The school I'm in does a CNA course while in prereqs for LPN clinicals; hence my current CNA status. I worked in a LTC facility while in CNA clinicals - definitely NOT for me.
Once I'm through LPN licensure, I'm going to go straight into a bridge program for RN. My goal is to work in an ED with eventual plans to become a flight nurse or perhaps an NP.
Due to previous experiences, I have a wider skill set than the average person at my level of licensure... I was just considering what would be best for my career at this point.
A word of caution. I was a paramedic from 1992-1998 when I had my first seizure and they wouldn't let me anymore. I applied to nursing school in 2002 and graduated with my BSN in 2004. When I applied to various ER's of choice and referred to my EMS experience, it is true that I was told that unless you are currently practicing and licensed, the experience won't be weighed as heavily. Which makes sense because many procedures (such as ACLS), really do change over the years. In fact, I have a secret piece of advice for you. If you feel very confident in your speed, efficiency, assessment skills and especially IV and splinting and you want to get into a good ER and be respected
right off the bat, here is what I would do...

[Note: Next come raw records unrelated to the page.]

(* ===== verification/Dmabuf.v ===== *)
(** The dma-buf made of an import (os/linux/hab_mem_linux.c): what its users ask of it,
    devices that map it and kernel clients that want an address, until its release. *)
From S2P Require Import Prelude Header World Logic Memory Invariant Loopback Sample Msg Mimex.

(** ** Operations *)

(** An entry of a scatter list: a page, a length and an offset. *)
Record sg_entry := { sg_page : Z; sg_len : Z; sg_off : Z }.

Section ops.
Context {HS : Type} `{Platform HS}.
#[local] Abbreviation M := (World.M HS).

(** The page list behind the buffer. *)
Definition get_pages (a : nat) : M pages_list :=
  let! l := gets w_imp_list in
  match find_pages a l with Some x => ret x | None => fail UseAfterFree end.

(* src/os/linux/hab_mem_linux.c:718-720 hab_mem_map_dma_buf *)
Fixpoint sg_fill (n i : nat) (pages : list Z) : res (list sg_entry) :=
  match n with
  | O => Ok []
  | S n =>
      let? p := of_opt OutOfBounds (pages !! i) in
      let? l := sg_fill n (S i) pages in
      Ok (Build_sg_entry p PAGE_SIZE 0 :: l)
  end.

(** An error code, the table or NULL. *)
(* src/os/linux/hab_mem_linux.c:696-739 hab_mem_map_dma_buf *)
Definition hab_mem_map_dma_buf (a : nat) (vfio : bool) : M (Z + option (list sg_entry)) :=
  let! pglist := get_pages a in
  let! sgt := kalloc in
  match sgt with
  | None => ret (inl (- ENOMEM))
  | Some _ =>
      let! sgl := kalloc in
      match sgl with
      | None => ret (inl (- ENOMEM))
      | Some _ =>
          let! l := lift (sg_fill (Z.to_nat (pl_npages pglist)) 0 (pl_pages pglist)) in
          if vfio && (dma_map_sg (sg_page <$> l) =? 0) then ret (inr None) else ret (inr (Some l))
      end
  end.

(** A mapping of the list into a process refers to it. *)
(* src/os/linux/hab_mem_linux.c:786-792 hab_map_open *)
Definition hab_map_open (vm_private_data : option nat) : M unit :=
  let! a := deref vm_private_data in pages_list_get a.

(* src/os/linux/hab_mem_linux.c:794-801 hab_map_close *)
Definition hab_map_close (vm_private_data : option nat) : M (option nat) :=
  let! a := deref vm_private_data in do! pages_list_put a in ret None.

(* src/os/linux/hab_mem_linux.c:879-884 hab_mem_dma_buf_release *)
Definition hab_mem_dma_buf_release (a : nat) : M unit := pages_list_put a.

(** The code and the address. *)
(* src/os/linux/hab_mem_linux.c:886-902 hab_mem_dma_buf_vmap *)
Definition hab_mem_dma_buf_vmap (a : nat) : M (Z * option Z) :=
  let! pglist := get_pages a in
  match pl_vmapping pglist with
  | Some va => ret (0, Some va)
  | None =>
      match vmap (pl_pages pglist) with
      | None => ret (- ENOMEM, None)
      | Some va => do! upd_pages a (set_pl_vmapping (Some va)) in ret (0, Some va)
      end
  end.

(* src/os/linux/hab_mem_linux.c:904-918 hab_mem_dma_buf_vunmap *)
Definition hab_mem_dma_buf_vunmap (a : nat) : M unit :=
  let! pglist := get_pages a in
  when (bool_decide (is_Some (pl_vmapping pglist))) (upd_pages a (set_pl_vmapping None)).

(* src/os/linux/hab_mem_linux.c:675-684 habmem_imp_hyp_open *)
Definition habmem_imp_hyp_open : M (option nat) := kalloc.

(** What the users of a buffer do with it. *)
(* src/os/linux/hab_mem_linux.c:920-928 dma_buf_ops *)
Inductive dma_buf_op :=
  | OpMapDmaBuf (vfio : bool)
  | OpMmap (vm_start vm_end : Z)
  | OpVmap
  | OpVunmap.

Inductive dma_buf_out :=
  | OutSg (r : Z + option (list sg_entry))
  | OutMmap (r vm_start vm_end : Z) (pages : list Z)
  | OutVmap (r : Z * option Z)
  | OutNone.

Definition dma_buf_call (a : nat) (op : dma_buf_op) : M dma_buf_out :=
  match op with
  | OpMapDmaBuf vfio => let! r := hab_mem_map_dma_buf a vfio in ret (OutSg r)
  | OpMmap s e => let! x := get_pages a in ret (OutMmap (hab_mem_mmap (pl_npages x) s e) s e (pl_pages x))
  | OpVmap => let! r := hab_mem_dma_buf_vmap a in ret (OutVmap r)
  | OpVunmap => do! hab_mem_dma_buf_vunmap a in ret OutNone
  end.

Fixpoint dma_buf_calls (a : nat) (ops : list dma_buf_op) : M (list dma_buf_out) :=
  match ops with
  | [] => ret []
  | op :: ops => let! o := dma_buf_call a op in let! l := dma_buf_calls a ops in ret (o :: l)
  end.
End ops.

(** ** The life of the buffer *)

Section life.
Context {HS : Type} `{Platform HS}.
Implicit Types (w : world HS).

(** The last page list is that of the buffer [a]: the pages [P], and it is mapped nowhere
    or to the kernel's address of them. *)
Definition has_pages w (l : list pages_list) (cnt : Z) (a : nat) (P : list Z) : Prop :=
  exists x, w_imp_list w = l ++ [x] /\ w_imp_cnt w = cnt /\ pl_addr x = a /\ pl_pages x = P /\ pl_npages x = zlen P /\
    pl_refcount x = 1 /\ Forall (fun y => pl_addr y <> a) l /\ (forall va, pl_vmapping x = Some va -> vmap P = Some va).

Lemma find_last l x : Forall (fun y => pl_addr y <> pl_addr x) l -> find_pages (pl_addr x) (l ++ [x]) = Some x.
Proof.
  intros Hl. unfold find_pages. rewrite list.filter_app, filter_none by done.
  by rewrite app_nil_l, filter_cons, decide_True.
Qed.

Lemma upd_last f l x : Forall (fun y => pl_addr y <> pl_addr x) l ->
  (fun y => if decide (pl_addr y = pl_addr x) then f y else y) <$> (l ++ [x]) = l ++ [f x].
Proof.
  intros Hl. rewrite fmap_app. cbn [fmap list_fmap]. rewrite decide_True by done. f_equal.
  induction Hl as [|y l Hy Hl IH]; [done|]. cbn [fmap list_fmap]. rewrite decide_False by done. f_equal. exact IH.
Qed.

Lemma wp_get_pages a l x (Q : pages_list -> world HS -> Prop) w :
  w_imp_list w = l ++ [x] -> pl_addr x = a -> Forall (fun y => pl_addr y <> a) l -> Q x w -> wp (get_pages a) Q w.
Proof. intros Hw <- Hl HQ. apply wp_bind, wp_gets. rewrite Hw, find_last by done. exact HQ. Qed.

Lemma sg_fill_all P : forall n i, (i + n = length P)%nat ->
  sg_fill n i P = Ok ((fun p => Build_sg_entry p PAGE_SIZE 0) <$> drop i P).
Proof.
  induction n as [|n IH]; intros i Hi; cbn [sg_fill].
  - by rewrite drop_ge by lia.
  - destruct (lookup_lt_is_Some_2 P i) as [p Hp]; [lia|]. rewrite Hp. cbn [of_opt res_bind].
    rewrite IH by lia. cbn [res_bind]. by rewrite (drop_S P p i Hp).
Qed.

(** What a user may be told: the pages and nothing else. *)
Definition out_ok (P : list Z) (o : dma_buf_out) : Prop :=
  match o with
  | OutSg (inl e) => e = - ENOMEM
  | OutSg (inr None) => dma_map_sg P = 0
  | OutSg (inr (Some l)) => l = (fun p => Build_sg_entry p PAGE_SIZE 0) <$> P
  | OutMmap r s e pages => pages = P /\ (r = - EINVAL \/
      r = 0 /\ (0 <= s -> e < 2 ^ 64 -> forall x, s <= x < e -> exists p,
        hab_buffer_fault pages (zlen pages) x s = Ok (Some p) /\ P !! Z.to_nat (Z.shiftr (x - s) PAGE_SHIFT) = Some p))
  | OutVmap (r, va) => if r =? 0 then va = vmap P /\ is_Some va else r = - ENOMEM
  | OutNone => True
  end.

(** A new list: its pages are what the table expands to. *)
Lemma create_pages ex flags w :
  table_fits ex = true -> pages_below w ->
  wp (pages_list_create ex flags) (fun o w' => w_imp_list w' = w_imp_list w /\ w_imp_cnt w' = w_imp_cnt w /\
      forall x, o = Some x ->
      expand_regions (Z.to_nat (pfn_nregions (ed_payload ex))) (ed_payload ex) 0 (first_pfn (ed_payload ex)) 0 (ed_payload_count ex)
        = Ok (Some (pl_pages x)) /\
      pl_npages x = ed_payload_count ex /\ pl_refcount x = 1 /\ pl_vmapping x = None /\
      Forall (fun y => pl_addr y <> pl_addr x) (w_imp_list w)) w.
Proof.
  intros Hfit Hb. unfold pages_list_create. cbv zeta. destruct (negb _ || _); [by apply wp_ret|].
  apply wp_bind, wp_kalloc; intros l; apply wp_bind; [by apply wp_ret, wp_ret|].
  apply wp_kalloc; intros l2; [by apply wp_ret|]. apply wp_bind, wp_lift. unfold table_fits, sizeof_region in Hfit.
  destruct (expand_regions_total (Z.to_nat (pfn_nregions (ed_payload ex))) (ed_payload ex) 0
    (first_pfn (ed_payload ex)) 0 (ed_payload_count ex)) as [[pages|] He]; [lia|lia|..]; rewrite He; apply wp_ret; [|done].
  split; [done|]. split; [done|]. intros x [= <-]. split_and!; try done.
  eapply Forall_impl; [|exact Hb]. simpl. lia.
Qed.

Lemma has_pages_alloc w l cnt a P k b :
  has_pages w l cnt a P -> has_pages (set_w_next k (set_w_alloc b w)) l cnt a P /\ has_pages (set_w_alloc b w) l cnt a P.
Proof. by intros Hp. Qed.

Lemma map_dma_buf_spec vfio l cnt a P w :
  has_pages w l cnt a P -> wp (hab_mem_map_dma_buf a vfio) (fun r w' => out_ok P (OutSg r) /\ has_pages w' l cnt a P) w.
Proof.
  intros Hp. pose proof Hp as (x & Hw & _ & Ha & HP & Hn & _ & Hl & _). apply wp_bind. eapply wp_get_pages; [done..|].
  apply wp_bind, wp_kalloc; intros b1; [by apply wp_ret|].
  apply wp_bind, wp_kalloc; intros b2; [by apply wp_ret|].
  apply wp_bind, wp_lift. rewrite Hn, HP, sg_fill_all by (unfold zlen; lia). rewrite drop_0.
  destruct (vfio && _) eqn:Hv; apply wp_ret; (split; [|done]); cbn [out_ok]; [|done].
  bool_hyps. rewrite <- list_fmap_compose in *. rewrite (list_fmap_ext _ id P) in * by done. by rewrite list_fmap_id in *.
Qed.

Lemma vmap_spec l cnt a P w :
  has_pages w l cnt a P -> wp (hab_mem_dma_buf_vmap a) (fun r w' => out_ok P (OutVmap r) /\ has_pages w' l cnt a P) w.
Proof.
  intros Hp. pose proof Hp as (x & Hw & Hc & Ha & HP & Hn & Hr & Hl & Hv). apply wp_bind. eapply wp_get_pages; [done..|].
  destruct (pl_vmapping x) as [va|] eqn:Hx.
  { apply wp_ret. split; [|done]. cbn. rewrite (Hv va eq_refl). by split. }
  rewrite HP. destruct (vmap P) as [va|] eqn:Hm; [|by apply wp_ret].
  apply wp_bind, wp_modify, wp_ret. split; [by split|]. exists (set_pl_vmapping (Some va) x). cbn [w_imp_list set_w_imp_list w_imp_cnt].
  rewrite Hw. rewrite <- Ha in Hl |- *. rewrite upd_last by done. split_and!; try done. by intros ? [= <-].
Qed.

Lemma vunmap_spec l cnt a P w :
  has_pages w l cnt a P -> wp (hab_mem_dma_buf_vunmap a) (fun _ w' => has_pages w' l cnt a P) w.
Proof.
  intros Hp. pose proof Hp as (x & Hw & Hc & Ha & HP & Hn & Hr & Hl & Hv). apply wp_bind. eapply wp_get_pages; [done..|].
  apply wp_when; intros _; [|done]. apply wp_modify. exists (set_pl_vmapping None x). cbn [w_imp_list set_w_imp_list w_imp_cnt].
  rewrite Hw. rewrite <- Ha in Hl |- *. rewrite upd_last by done. by split_and!.
Qed.

Lemma call_spec op l cnt a P w :
  has_pages w l cnt a P -> wp (dma_buf_call a op) (fun o w' => out_ok P o /\ has_pages w' l cnt a P) w.
Proof.
  intros Hp. destruct op as [vfio|s e| |]; cbn [dma_buf_call]; apply wp_bind.
  - eapply wp_mono; [by apply map_dma_buf_spec|]. intros r w' Hr. by apply wp_ret.
  - pose proof Hp as (x & Hw & _ & Ha & HP & Hn & _ & Hl & _). eapply wp_get_pages; [done..|]. apply wp_ret.
    split; [|done]. rewrite Hn, HP. cbn [out_ok]. split; [done|].
    assert (Hm : hab_mem_mmap (zlen P) s e = - EINVAL \/ hab_mem_mmap (zlen P) s e = 0).
    { unfold hab_mem_mmap. destruct (_ <? _); [by left|by right]. }
    destruct Hm as [Hm|Hm]; rewrite Hm; [by left|]. right. split; [done|]. intros Hs He y Hy.
    by apply (mmap_guards_fault P s e).
  - eapply wp_mono; [by apply vmap_spec|]. intros r w' Hr. by apply wp_ret.
  - eapply wp_mono; [by apply vunmap_spec|]. intros r w' Hr. by apply wp_ret.
Qed.

Lemma calls_spec ops : forall l cnt a P w,
  has_pages w l cnt a P -> wp (dma_buf_calls a ops) (fun os w' => Forall (out_ok P) os /\ has_pages w' l cnt a P) w.
Proof.
  induction ops as [|op ops IH]; intros l cnt a P w Hp; cbn [dma_buf_calls]; [by apply wp_ret|].
  apply wp_bind. eapply wp_mono; [by apply call_spec|]. intros o w1 [Ho Hp1].
  apply wp_bind. eapply wp_mono; [by apply IH|]. intros os w2 [Hos Hp2]. apply wp_ret. split; [by constructor|done].
Qed.

Lemma release_spec l cnt a P w :
  has_pages w l cnt a P -> wp (hab_mem_dma_buf_release a) (fun _ w' => w_imp_list w' = l /\ w_imp_cnt w' = cnt - 1) w.
Proof.
  intros (x & Hw & Hc & <- & HP & Hn & Hr & Hl & Hv). apply wp_bind, wp_gets. rewrite Hw, find_last by done. rewrite Hr.
  change (1 <=? 0) with false. apply wp_bind, wp_modify. apply wp_when; [|done]. intros _. apply wp_modify.
  cbn [w_imp_list w_imp_cnt set_w_imp_list set_w_imp_cnt]. rewrite Hw, upd_last by done. split; [|lia].
  rewrite list.filter_app, filter_cons, decide_False by (cbn; auto). rewrite filter_nil, app_nil_r.
  by apply filter_all.
Qed.

(** C37: A buffer that is made of an import gives its users, whatever they ask of it and
    in whatever order, exactly the pages that the descriptor's table lists: a device gets
    them in order and whole, a mapping into a process finds one for every fault, the
    kernel's address is one of them; when it is released the driver's list of imported
    pages and its count are as before the import. *)
Theorem import_buffer_life (ex : export_desc) (flags : Z) (ops : list dma_buf_op) w :
  table_fits ex = true -> pages_below w ->
  wp (habmem_import_to_dma_buf ex flags)
    (fun r w1 => match r with
     | None => w_imp_list w1 = w_imp_list w /\ w_imp_cnt w1 = w_imp_cnt w
     | Some (buf, a) => exists P,
         expand_regions (Z.to_nat (pfn_nregions (ed_payload ex))) (ed_payload ex) 0 (first_pfn (ed_payload ex)) 0 (ed_payload_count ex)
           = Ok (Some P) /\ zlen P = ed_payload_count ex /\
         wp (dma_buf_calls a ops) (fun os w2 => Forall (out_ok P) os /\
           wp (hab_mem_dma_buf_release a) (fun _ w3 => w_imp_list w3 = w_imp_list w /\ w_imp_cnt w3 = w_imp_cnt w) w2) w1
     end) w.
Proof.
  intros Hfit Hb. unfold habmem_import_to_dma_buf. apply wp_bind. eapply wp_mono; [by apply create_pages|].
  intros [x|] w1 (Hl & Hc & Hx); [|by apply wp_ret]. destruct (Hx x eq_refl) as (He & Hn & Hr & Hv & Hne).
  apply wp_bind, wp_modify. set (w2 := set_w_imp_cnt _ _).
  assert (Hlen : zlen (pl_pages x) = ed_payload_count ex).
  { unfold table_fits in Hfit. bool_hyps. apply (expand_regions_len _ _ _ _ _ _ _) in He; unfold MAX_EXP_PAYLOAD_COUNT in *; lia. }
  assert (Hp : has_pages w2 (w_imp_list w) (w_imp_cnt w + 1) (pl_addr x) (pl_pages x)).
  { exists x. cbn. rewrite Hl, Hc. split_and!; try done; [congruence|]. intros va Hva. congruence. }
  destruct (dma_buf_export _) as [buf|].
  - apply wp_ret. exists (pl_pages x). split; [done|]. split; [done|]. eapply wp_mono; [by apply calls_spec|].
    intros os w3 [Hos Hp3]. split; [done|]. eapply wp_mono; [eapply release_spec; exact Hp3|]. intros _ w4 [Hl4 Hc4]. split; [done|lia].
  - apply wp_bind. eapply wp_mono; [eapply release_spec; exact Hp|]. intros _ w3 [Hl3 Hc3]. apply wp_ret. split; [done|lia].
Qed.
End life.

(** An import of two pages, for which the kernel is asked for an address and that a
    device maps. *)
Definition two_pages : export_desc :=
  set_ed_payload_count 2 (set_ed_payload (le_enc 8 70 ++ le_enc 4 1 ++ le_enc 4 2 ++ le_enc 4 0) sample_import).

Lemma two_pages_imported : habmem_import_to_dma_buf two_pages 0 (sample quiet_lb) <> Blocked.
Proof. vm_compute. discriminate. Qed.

Lemma import_buffer_life_witness :
  exists r w1, habmem_import_to_dma_buf two_pages 0 (sample quiet_lb) = Ok (r, w1) /\
    match r with
    | None => False
    | Some (buf, a) => exists P, zlen P = 2 /\
        wp (dma_buf_calls a [OpVmap; OpMapDmaBuf false]) (fun os w2 => Forall (out_ok P) os /\
          wp (hab_mem_dma_buf_release a) (fun _ w3 => w_imp_list w3 = [] /\ w_imp_cnt w3 = 0) w2) w1
    end.
Proof.
  pose proof (import_buffer_life two_pages 0 [OpVmap; OpMapDmaBuf false] (sample quiet_lb) eq_refl ltac:(by constructor)) as Hl.
  apply wp_ended in Hl; [|apply two_pages_imported]. destruct Hl as (r & w1 & He & Hr). exists r, w1. split; [exact He|].
  destruct r as [[buf a]|].
  - destruct Hr as (P & _ & Hz & Hw). exists P. split; [exact Hz|exact Hw].
  - vm_compute in He. discriminate He.
Defined.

I would keep your current job for school (unless your EMT license is still good in which case I would work as a night EMT). Then, after
graduating with your LPN, I would take a tech job in an ER (again, you must
be very confident in your skills to make a bang impression), and work that job part-time through your LPN-BSN process. Then, your ER will be very impressed with you and hire you off the bat.
I would not
go just the senior internship in the ER route, because it's a lot harder to impress/make friends that way. Techs and others feel threatened by nursing students and everyone is on alert because they are green (to nursing) by default. I speak from experience because I chose this route... and it wasn't the right one. Granted the ER I wanted to go at the time had 30 applications for like 4 positions, and 2 of those positions were saved for techs who were already working there
. Because this was a top ranked ER with level 1 trauma, ER and peds combined which you don't find around here anymore. Of course I didn't get one of the other two. I ended up in the SICU instead which has benefits and drawbacks (benefit.... eligibility for CRNA/ drawback... no good opportunity to develop strong IV skills). However, I was less than confident at the time ( when I was doing the ER internship) and was more or less eaten up by some witches who now I could eat for my mid-morning snack skill wise but that was then in and this is now.
Also remember that if you go straight to ER, your NP options will be more limited to acute care/ critical care NP instead of CRNA which seems to be the hot (read well payed) ticket right now.
So... my advice is biased to my own experience. Perhaps ER nurses on the board here will chime in and completely disagree with me. You may consider making another post to the ER nurse forum, they may be more responsive there.
Either way, best of luck to you- you've got a long haul but I see you are dedicated and I know you will make it.